We will have new cards waiting for us by the time we get home.

Welcome to Athens: pick-pocketed

While we have met some of the most incredibly kind people along the way, we also have now experienced some of the world's worst: pickpockets. Throughout the world we have encountered folks who told tales of taking precautions and being on alert for criminals and still were crime victims. Guidebooks tell you to be on the lookout as well. We have usually been obsessive-compulsive about theft prevention. But we've now joined the ranks of pick-pocket victims.

Subway trains, tourist attractions, crowded shopping areas are all ripe for the picking (pun intended) and we usually are on high alert when in those places. I have a lock-hold grip on camera and purse, with bag clamped under the arm. Joel has hand in pocket and similar grips on bags. But we weren't on high enough alert in Piraeus as we caught the metro into Athens.

Hindsight is 20-20. I thought the man that blocked my way out of the doorway and down the isle was simply being rude. He continued to be 'rude' to Joel not letting him move past with suitcase and bag. I was so focused on Mr. Rude that I didn't pay attention to his two sidekicks; one of which removed Joel's wallet from his pocket so swiftly that he didn't realize it was gone until they had hopped off the train at the first stop out of the port.
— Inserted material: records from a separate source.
(** * Stock dashboards: data ingestion and derived metrics

    A shallow embedding of the two Streamlit dashboards of the repository:

    - [src/jason.py]: the recurring-investment-plan dashboard
      ([load_investment_data], [calculate_investment_summary], the chart
      functions and the table filter of [main]);
    - [src/stock_portfolio_dashboard.py]: the portfolio dashboard
      ([load_data], [create_sample_data] and the statistics computed by the
      script body).

    Both programs are pandas pipelines.  The embedding keeps pandas' view of
    the data: a frame is a list of named columns over a row index, a column
    is a series of cells, and a cell is missing ([NaN]), a number or a piece
    of text.  Python exceptions are values of an error monad, and the
    [try]/[except] blocks of the loaders are the places where that monad is
    run.

    Modelling conventions.
    - A number is an [int64], whose arithmetic wraps around, or a
      [float64], whose arithmetic is IEEE 754 binary64 (rounding to nearest
      even, infinities, NaN) as [Stdlib.Floats.SpecFloat] defines it.  A
      numeric column is of one of the two types; [pandas.to_numeric]
      decides which.  The missing value of a frame is the constructor
      [NaN], which is also what an arithmetic NaN becomes.
    - The order in which numpy adds the elements of a float column is a
      parameter, the class [Summation]; adding from left to right is an
      instance.
    - What the network and the CSV reader hand to the program is an input of
      the model: the outcome of [requests.get], and the frame (or the
      exception) that [pandas.read_csv] produces from the response body.
    - How pandas reads a piece of text as a number is a parameter, the class
      [ToNumeric]; [decimal] is an instance for plain signed decimal
      notation. *)

From Stdlib Require Import ZArith QArith Qpower Lia Ascii String.
From Stdlib Require Import Floats.SpecFloat.
From stdpp Require Import base option list strings gmap.

Open Scope string_scope.
Open Scope nat_scope.
Open Scope list_scope.

(** ** Python exceptions and the error monad *)

Module Py.

Inductive exn : Type :=
| RequestException   (* requests.exceptions.RequestException and subclasses *)
| EmptyDataError     (* pandas.errors.EmptyDataError *)
| ParserError        (* pandas.errors.ParserError *)
| URLError           (* urllib.error.URLError, HTTPError *)
| IndexError
| KeyError
| ValueError
| TypeError.

Definition result (A : Type) : Type := (exn + A)%type.

Definition ret {A} (a : A) : result A := inr a.
Definition raise {A} (e : exn) : result A := inl e.

Definition bind {A B} (m : result A) (k : A -> result B) : result B :=
  match m with
  | inl e => inl e
  | inr a => k a
  end.

(** [mapM] for the error monad: the first failure wins. *)
Fixpoint traverse {A B} (f : A -> result B) (l : list A) : result (list B) :=
  match l with
  | [] => ret []
  | a :: l' =>
      bind (f a) (fun b => bind (traverse f l') (fun bs => ret (b :: bs)))
  end.

End Py.

Import Py.

#[export] Instance result_ret : MRet result := @Py.ret.
#[export] Instance result_bind : MBind result := fun A B k m => Py.bind m k.

(** ** Text: [str.strip] *)

Module Text.

Definition of_codes (l : list nat) : string :=
  foldr (fun n s => String (Ascii.ascii_of_nat n) s) EmptyString l.

(** The characters Python's [str.strip()] removes, as UTF-8 byte
    sequences: U+0009..U+000D, U+001C..U+0020, U+0085, U+00A0, U+1680,
    U+2000..U+200A, U+2028, U+2029, U+202F, U+205F, U+3000. *)
Definition whitespace : list string :=
  map of_codes
    ([[9]; [10]; [11]; [12]; [13]; [28]; [29]; [30]; [31]; [32];
      [194; 133]; [194; 160]; [225; 154; 128]]
     ++ map (fun k => [226; 128; 128 + k]) (seq 0 11)
     ++ [[226; 128; 168]; [226; 128; 169]; [226; 128; 175];
         [226; 129; 159]; [227; 128; 128]]).

Fixpoint drop_prefix (p s : string) : option string :=
  match p, s with
  | EmptyString, _ => Some s
  | String a p', String b s' =>
      if Ascii.eqb a b then drop_prefix p' s' else None
  | String _ _, EmptyString => None
  end.

Fixpoint drop_any (ws : list string) (s : string) : option string :=
  match ws with
  | [] => None
  | w :: ws' =>
      match drop_prefix w s with
      | Some r => Some r
      | None => drop_any ws' s
      end
  end.

Fixpoint lstrip_fuel (ws : list string) (fuel : nat) (s : string) : string :=
  match fuel with
  | O => s
  | S fuel' =>
      match drop_any ws s with
      | Some r => lstrip_fuel ws fuel' r
      | None => s
      end
  end.

Definition lstrip_with (ws : list string) (s : string) : string :=
  lstrip_fuel ws (String.length s) s.

Definition lstrip (s : string) : string := lstrip_with whitespace s.

Definition rstrip (s : string) : string :=
  String.rev (lstrip_with (map String.rev whitespace) (String.rev s)).

Definition strip (s : string) : string := rstrip (lstrip s).

End Text.

(** ** Numbers *)

Module Num.

(** The numbers of numpy and of Python: [int64], which wraps around, and
    [float64], IEEE 754 binary64 with rounding to nearest even, as the
    Standard Library specifies it. *)
Definition prec : Z := 53.
Definition emax : Z := 1024.

Abbreviation float := spec_float.

Inductive number : Type :=
| Int (z : Z)
| Float (f : float).

(** Two's complement wrap-around of [int64]. *)
Definition wrap (z : Z) : Z := ((z + 2 ^ 63) mod 2 ^ 64 - 2 ^ 63)%Z.

(** An integer as an unrounded float, and the conversion of an [int64] to
    [float64], which rounds. *)
Definition exact (z : Z) : float :=
  match z with
  | Z0 => S754_zero false
  | Zpos m => S754_finite false m 0
  | Zneg m => S754_finite true m 0
  end.

Definition of_int (z : Z) : float := binary_normalize prec emax z 0 false.

(** The float nearest to the fraction [a / b]: the value of a decimal
    literal such as [0.1425], which is [ratio 1425 10000]. *)
Definition ratio (a b : Z) : float := SFdiv prec emax (exact a) (exact b).

Definition f64 (a b : Z) : number := Float (ratio a b).

Definition fzero : number := Float (S754_zero false).

Definition to_float (n : number) : float :=
  match n with
  | Int z => of_int z
  | Float f => f
  end.

Definition is_nan (n : number) : bool :=
  match n with
  | Float S754_nan => true
  | _ => false
  end.

(** Arithmetic: two integers stay [int64]; otherwise both operands are
    converted to [float64].  The division is numpy's true division, which
    always converts. *)
Definition add (a b : number) : number :=
  match a, b with
  | Int x, Int y => Int (wrap (x + y))
  | _, _ => Float (SFadd prec emax (to_float a) (to_float b))
  end.

Definition sub (a b : number) : number :=
  match a, b with
  | Int x, Int y => Int (wrap (x - y))
  | _, _ => Float (SFsub prec emax (to_float a) (to_float b))
  end.

Definition mul (a b : number) : number :=
  match a, b with
  | Int x, Int y => Int (wrap (x * y))
  | _, _ => Float (SFmul prec emax (to_float a) (to_float b))
  end.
I can tell you I am no longer the nice traveler on metro trains or buses; look at me for more than 30 seconds or glance at my purse, and I am likely to start swinging my umbrella at you.

Wednesday, October 21, 2009

Off to Athens

We head to Athens on Thursday after a far too short a stay in Naxos, another delightful island in the Greek Cyclades islands. After all my writing about short notice hotel bookings, we found a boutique hotel on line that sounded so good that we booked it several days in advance just to make sure we had a room in it. So much for advance bookings -- after we had it confirmed, they wrote yesterday saying they really had no room and we were out of luck. We are now booked in another boutique hotel, this one only 400 meters from the Acropolis. So we may have inadvertently lucked out again. More details to follow on the hotel after our arrival.

We travel there by ferry leaving at 9:30 a.m. and five hours later arrive in Piraeus.

Monday, October 19, 2009

The Baptism

Baptisms are second only to weddings around here - very important and very special and for that reason the entire town turned out for the baptism. Anna told us we were invited, we all went. We joined the townsfolk in the climb up the hillside walk to the cathedral and attended the ceremony in the cavernous Greek Orthodox Church.

Angels among us

As I left the previous post I was considering ditching myself or the bags at the side of the road on our hike up the hill and into town. . .after all Joel had pointed out, it was only 3.3 kilometers up the hill and we walk that much all the time. . .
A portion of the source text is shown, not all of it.